## PROBLEM TO WORK ON:
What appears from the first line of the data below through the line containing "assert (K db1)", both included, should be copied exactly, and nothing else.

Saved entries
Lemma guards_call {E A} K `{!Stable K} (c : Tx A) :
  sound c → guards (E := failure E) K (call config c) (λ r db, K db ∧ answered K c r db).
Proof.
  intros Hc w [Hok Hoth Hsent HK]. unfold call.
  assert (Forall timely (default [] (head (others w))) ∧ Forall (Forall timely) (tail (others w))) as [Hhead Htail].
  { destruct (others w); [by repeat constructor|]. by apply Forall_cons in Hoth. }
  destruct (run_ops_sound _ _ Hhead Hok) as [Hok1 Hl1]. set (db1 := run_ops _ _ _) in *.
  destruct (Hc _ Hok1) as [Hok2 Hl2]. destruct (c db1) as [db2 r] eqn:Hrun. simpl in Hok2, Hl2.
  assert (∀ K', K' db2 → Inv K' (MkWorld (net w) db2 (tail (others w)) (sent w) (streams w) (route_sequence w))) as Hinv.
  { intros K' HK'. split; simpl; try done. eapply Forall_impl; [exact Hsent|]. intros o. eapply stable_backed. by trans db1. }
  assert (K db1) as HK1 by by eapply (stable (K := K)).
  assert (K db2) as HK2 by by eapply (stable (K := K)).
  destruct r as [a|[e|m]]; apply Hinv; try done; (split; [done|]); exists db1, db2; done.
Qed.

Lemma guards_store {E A} K `{!Stable K} f (c : Tx A) :
  sound c → guards (E := failure E) K (store config f c) (λ a db, K db ∧ answered K c (Ok a) db).
Proof.
  intros Hc. eapply guards_bind; [by apply guards_call|]. intros r. simpl.
  eapply guards_impl; [apply guards_lift|intros ? _ HK; exact HK|]. intros a db _ [[HK Ha] Hr%map_err_Ok]. subst. by split.
Qed.

Lemma guards_clock {E} K (early late : E) : guards K (clock early late) (λ now db, K db ∧ 0 ≤ now).
Proof.
  intros w [? ? ? ?]. unfold clock. destruct (system_clock (net w)) as [n now].
  unfold reject_if. destruct (Z.ltb_spec now 0); [by split|]. simpl. destruct (Z.ltb_spec u64_max now); by split.
Qed.

Lemma guards_transmit {E} K address request message limit :
  guards (E := failure E) (λ db, K db ∧ backed db (address, request)) (transmit address request message limit) (λ _, K).
Proof.
  intros w [? ? Hs [HK Hb]]. unfold transmit. destruct (tcp_exchange _ _ _ _) as [n r]. split; simpl; try done.
  rewrite drop_app. apply Forall_app. split; [done|]. apply Forall_drop. by constructor.
Qed.

Lemma guards_dispatch {E} K address request :
  guards (E := failure E) (λ db, K db ∧ backed db (address, request)) (dispatch address request) (λ _, K).
Proof.
  unfold dispatch. destruct (request_json request) as [body|].
  - case_match.
    + eapply guards_impl; [apply guards_ret|by intros ? ? [? _]|done].
    + eapply guards_bind; [apply guards_transmit|]. intros r. apply guards_ret.
  - eapply guards_impl; [apply guards_ret|by intros ? ? [? _]|done].
Qed.

(** *** Signed requests *)

(** The assignment was held by a row for which the signer may order [o]. *)
Definition backing (self : WorkOrderSigner) (a : Assignment) (o : Operation) (db : Db) : Prop :=
  ∃ past r, later past db ∧ store_ok past ∧ holds_row past a r ∧ issuer self r o.

#[global] Instance stable_backing self a o : Stable (backing self a o).
Proof. intros db db' Hl (past & r & ? & ? & ? & ?). exists past, r. split_and!; try done. by trans db. Qed.

(** An assignment with the same holder. *)
Definition same_holder (a a' : Assignment) : Prop :=
  assignment_identity a' = assignment_identity a ∧ assignment_subject a' = assignment_subject a ∧
  assignment_epoch a' = assignment_epoch a ∧ assignment_expires a' = assignment_expires a.

Lemma signed_backed self a a' o now request db :
  backing self a o db → same_holder a a' → sign_operation self a' o now = Ok request →
  backed db (assignment_broker a, request).
Proof.
  intros (past & r & Hl & Hok & Hh & Hp) (Hid & Hsub & Hep & Hex) Hs%sign_operation_Ok. exists past, r. split_and!; [done|done|].
  destruct Hh as [Hr Hi Hsu Hact Hw He Hx (w & Hww & address & ceilings & Haddr & _ & Hc)].
  destruct Hs as [_ _ Hop Hcl (_ & _ & Hd) (payload & Hpay & Hsig) _ _]. cbv zeta in Hcl.
  destruct Hcl as (_ & _ & Hsc & Hs2 & He2 & Hsb & _ & Hx2 & _ & _). rewrite Hid in *. rewrite Hsub in *. rewrite Hep in *.
  pose proof (store_ids _ Hok _ _ Hr) as Hrid. injection Hsc as Ht Hwo. injection Hi as Hi1 Hi2 Hi3.
  unfold worker_contact in Hc. apply bind_Ok_inv in Hc as (broker & Hb%ok_or_Ok & Hc).
  apply bind_Ok_inv in Hc as (limits & _ & Hc). apply bind_Ok_inv in Hc as ([] & _ & [= Hbr _]). subst broker.
  split; simpl; rewrite ?Hop; try done.
  - by rewrite Hrid.
  - by rewrite Ht, Hwo, Hi1, Hi2.
  - rewrite Hsb. simpl. by rewrite Hi3.
  - by rewrite Hs2.
  - by rewrite He2.
  - exists (assignment_expires a). split; [done|]. rewrite Hx2. unfold order_expires. rewrite Hex. lia.
  - by exists (as_str (assignment_worker a)), w, address.
  - exists self, payload. done.
Qed.

(** *** The dispatcher *)

Lemma guards_ret_of {E A} (K : Db → Prop) (Q : A → Db → Prop) (a : A) :
  (∀ db, K db → Q a db) → guards (E := E) K (mret a) Q.
Proof. intros HK w. apply Inv_impl. auto. Qed.

Lemma guards_now K : guards K dispatcher_now (λ now db, K db ∧ 0 ≤ now).
Proof. apply guards_clock. Qed.

Section rounds.
Context (self : Dispatcher) (Hself : ∀ r o, dispatched r o → issuer (dispatcher_signer self) r o).

Lemma take_checkpoint_guards K `{!Stable K} c :
  guards (λ db, K db ∧ backing (dispatcher_signer self) (checkpoint_assignment c) (checkpoint_operation c) db) (take_checkpoint config self c) (λ _, K).
Proof.
  unfold take_checkpoint. cbv zeta. eapply guards_bind; [apply guards_now|intros now; cbv beta].
  eapply guards_bind; [apply guards_lift|intros request; cbv beta].
  eapply guards_bind; [eapply guards_impl; [apply (guards_dispatch K)| |intros ? ? _ HK; exact HK]|intros outcome].
  { intros db _ [[[HK Hb] _] Hs%map_err_Ok]. split; [done|]. by eapply (signed_backed _ (checkpoint_assignment c)). }
  destruct outcome as [response|]; [|by apply guards_ret_of]. destruct (rs_ok response); [|by apply guards_ret_of].
  eapply guards_bind; [apply guards_now|intros now'; cbv beta]. apply guards_pure. intros Hnow.
  eapply guards_bind; [apply guards_call; [done|]|intros published; cbv beta].
  { by eapply (sound_op _ (DoPublishCheckpoint c now')). }
  destruct published as [[]|[]]; try apply guards_fail; apply guards_ret_of; by intros ? [? _].
Qed.

Lemma serve_worker_guards K `{!Stable K} worker : guards K (serve_worker config self worker) (λ _, K).
Proof.
  unfold serve_worker. eapply guards_bind; [apply guards_now|intros now; cbv beta]. apply guards_pure. intros Hnow.
  eapply guards_bind; [apply guards_call; [done|]|intros granted; cbv beta].
  { by eapply (sound_op _ (DoAssign worker now)). }
  destruct granted as [[a|]|[]]; try apply guards_fail; try (apply guards_ret_of; by intros ? [? _]).
  eapply guards_bind; [apply guards_now|intros now'; cbv beta].
  eapply guards_bind; [apply guards_lift|intros request; cbv beta].
  eapply guards_bind; [eapply guards_impl; [apply (guards_dispatch K)| |intros ? ? _ HK; exact HK]|intros outcome].
  { intros db _ [[[HK (db1 & db2 & _ & Hok1 & Hok2 & _ & Hl & Hrun)] _] Hs%map_err_Ok]. split; [done|].
    destruct (granted_holds _ _ _ _ _ _ (store_ids _ Hok1) Hrun) as (r & Hh & Hst & Hop).
    eapply (signed_backed _ a); [|by split_and!|exact Hs]. exists db2, r. split_and!; try done. by apply Hself, for_work. }
  destruct outcome as [response|]; [|by apply guards_ret_of].
  eapply guards_bind; [apply guards_now|intros now2; cbv beta]. apply guards_pure. intros Hnow2.
  eapply guards_bind; [apply guards_call; [done|]|intros completed; cbv beta].
  { by eapply (sound_op _ (DoCompleteResponse a response now2)). }
  destruct completed as [[]|[]]; try apply guards_fail; apply guards_ret_of; by intros ? [? _].
Qed.

Lemma each_guards {B} K (P : B → Db → Prop) `{!Stable K, !∀ b, Stable (P b)} (f : B → M (World N Value) (failure string) ()) :
  (∀ K' b, Stable K' → guards (λ db, K' db ∧ P b db) (f b) (λ _, K')) →
  ∀ l, guards (λ db, K db ∧ Forall (λ b, P b db) l) (each f l) (λ _, K).
Proof.
  intros Hf l. induction l as [|b l IH]; cbn [each]; [apply guards_ret_of; by intros ? [? _]|].
  apply (guards_bind _ _ _ (λ _ db, K db ∧ Forall (λ b, P b db) l)); [|by intros []].
  eapply guards_impl; [apply (Hf (λ db, K db ∧ Forall (λ b, P b db) l) b); apply _| |done].
  by intros db _ [HK [Hb Hl]%Forall_cons].
Qed.

Lemma clean_workers_pure now limit : pure (clean_workers config now limit).
Proof. unfold clean_workers. auto 10 with pure. Qed.

Lemma reconcile_once_guards : guards (λ _, True) (reconcile_once config self) (λ _ _, True).
Proof.
  unfold reconcile_once. eapply guards_bind; [apply guards_now|intros now; cbv beta]. apply guards_pure. intros Hnow.
  eapply guards_bind; [apply guards_store; [apply _|]|intros expired; cbv beta].
  { by eapply (sound_op _ (DoFence now)). }
  eapply guards_bind; [apply guards_store; [apply _|]|intros checkpoints; cbv beta].
  { by eapply (sound_op _ (DoClaim now (worker_scan_limit self))). }
  apply (guards_bind _ _ _ (λ _ _, True)).
  { eapply guards_impl; [apply (each_guards (λ _, True) (λ c, backing (dispatcher_signer self) (checkpoint_assignment c) (checkpoint_operation c)))| |].
    - intros K' c HK'. by apply take_checkpoint_guards.
    - intros db _ [_ (db1 & db2 & _ & Hok1 & Hok2 & Hl1 & Hl2 & Hrun)]. split; [done|].
      apply claimed_holds in Hrun; [|by apply store_ids]. eapply Forall_impl; [exact Hrun|]. intros c (r & Hh & Hst).
      exists db1, r. split_and!; [by trans db2|done|done|]. unfold checkpoint_operation.
      pose proof (hr_identity _ _ _ Hh) as Hi. injection Hi as _ _ Hi3. rewrite Hi3.
      change (s_sandbox (submitted r)) with (row_sandbox r).2. by apply Hself, for_checkpoint.
    - done. }
  intros []. eapply guards_bind; [apply guards_store; [apply _|]|intros workers; cbv beta].
  { apply sound_pure, clean_workers_pure. }
  eapply guards_impl; [apply (each_guards (λ _, True) (λ _ _, True))| |done].
  - intros K' b HK'. eapply guards_impl; [by apply serve_worker_guards|by intros ? _ [? _]|done].
  - intros db _ _. split; [done|]. by apply Forall_true.
Qed.
End rounds.

(** *** The API *)

(** Code that keeps the invariant. *)
Definition kept {E A} (c : M (World N Value) E A) : Prop := guards (λ _, True) c (λ _ _, True).

Lemma kept_bind {E A B} (c : M (World N Value) E A) (f : A → M (World N Value) E B) :
  kept c → (∀ a, kept (f a)) → kept (c ≫= f).
Proof. intros Hc Hf. eapply guards_bind; [exact Hc|exact Hf]. Qed.
Lemma kept_now_bind {A} (f : Z → M (World N Value) (failure ApiError) A) :
  (∀ now, 0 ≤ now → kept (f now)) → kept (api_now ≫= f).
Proof.
  intros Hf. eapply guards_bind; [apply guards_clock|intros now; cbv beta]. apply guards_pure. intros Hnow. by apply Hf.
Qed.
Lemma kept_ret {E A} (a : A) : kept (E := E) (mret a).
Proof. by apply guards_ret_of. Qed.
Lemma kept_lift {E A} (r : result E A) : kept (M_lift r).
Proof. eapply guards_impl; [apply guards_lift|done|done]. Qed.
Lemma kept_reject {E} (b : bool) (e : E) : kept (M_reject_if b e).
Proof. eapply guards_impl; [apply guards_reject|done|done]. Qed.
Lemma kept_op {A} (o : StoreOp) (c : Tx A) : (∀ db, (c db).1 = run_op config db o) → timely o → kept (api_store config c).
Proof. intros Hc Ho. eapply guards_impl; [apply (guards_store (λ _, True)); by eapply sound_op|done|done]. Qed.
Lemma kept_read {A} (c : Tx A) : pure c → kept (api_store config c).
Proof. intros Hc. eapply guards_impl; [apply (guards_store (λ _, True)); by apply sound_pure|done|done]. Qed.
Lemma kept_streams {E A} (c : M (World N Value) E A) : keeps (λ w w', ∃ n, w' = set_streams n w) c → kept c.
Proof.
  intros Hc w [? ? ? ?]. destruct (Hc w) as [n Hn]. destruct (c w) as [w' [a|e]]; simpl in Hn; subst w'; by split.
Qed.
Lemma kept_permit {A} (c : M (World N Value) (failure ApiError) A) : kept c → kept (keep_permit c).
Proof.
  intros Hc w Hw. specialize (Hc w Hw). unfold keep_permit. destruct (c w) as [w' [a|e]]; [done|].
  destruct Hc as [? ? ? ?]. by split.
Qed.

Create HintDb kept.
#[local] Hint Resolve kept_bind kept_now_bind kept_ret kept_lift kept_reject kept_permit : kept.
#[local] Hint Extern 1 (kept (lift _ _)) => apply kept_lift : kept.
#[local] Hint Extern 1 (kept (api_lift _)) => apply kept_lift : kept.

Ltac keeping :=
  repeat match goal with
  | |- kept (let _ := _ in _) => cbv zeta
  | |- kept (api_now ≫= _) => apply kept_now_bind; intros ? ?
  | |- kept (_ ≫= _) => apply kept_bind; [|intros ?]
  | |- kept (keep_permit _) => apply kept_permit
  | |- kept (match ?x with _ => _ end) => destruct x
  end; auto with kept.

Lemma get_by_idempotency_pure tenant subject key : pure (get_by_idempotency tenant subject key).
Proof. unfold get_by_idempotency. auto with pure. Qed.
Lemma active_assignment_pure tenant subject key now : pure (active_assignment_by_idempotency tenant subject key now).
Proof.
  unfold active_assignment_by_idempotency. repeat (apply pure_bind; [auto with pure|intros ?]).
  case_match; [|auto with pure]. repeat case_match. auto 10 with pure.
Qed.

## EXERCISE ANSWER:
Lemma guards_call {E A} K `{!Stable K} (c : Tx A) :
  sound c → guards (E := failure E) K (call config c) (λ r db, K db ∧ answered K c r db).
Proof.
  intros Hc w [Hok Hoth Hsent HK]. unfold call.
  assert (Forall timely (default [] (head (others w))) ∧ Forall (Forall timely) (tail (others w))) as [Hhead Htail].
  { destruct (others w); [by repeat constructor|]. by apply Forall_cons in Hoth. }
  destruct (run_ops_sound _ _ Hhead Hok) as [Hok1 Hl1]. set (db1 := run_ops _ _ _) in *.
  destruct (Hc _ Hok1) as [Hok2 Hl2]. destruct (c db1) as [db2 r] eqn:Hrun. simpl in Hok2, Hl2.
  assert (∀ K', K' db2 → Inv K' (MkWorld (net w) db2 (tail (others w)) (sent w) (streams w) (route_sequence w))) as Hinv.
  { intros K' HK'. split; simpl; try done. eapply Forall_impl; [exact Hsent|]. intros o. eapply stable_backed. by trans db1. }
  assert (K db1) as HK1 by by eapply (stable (K := K)).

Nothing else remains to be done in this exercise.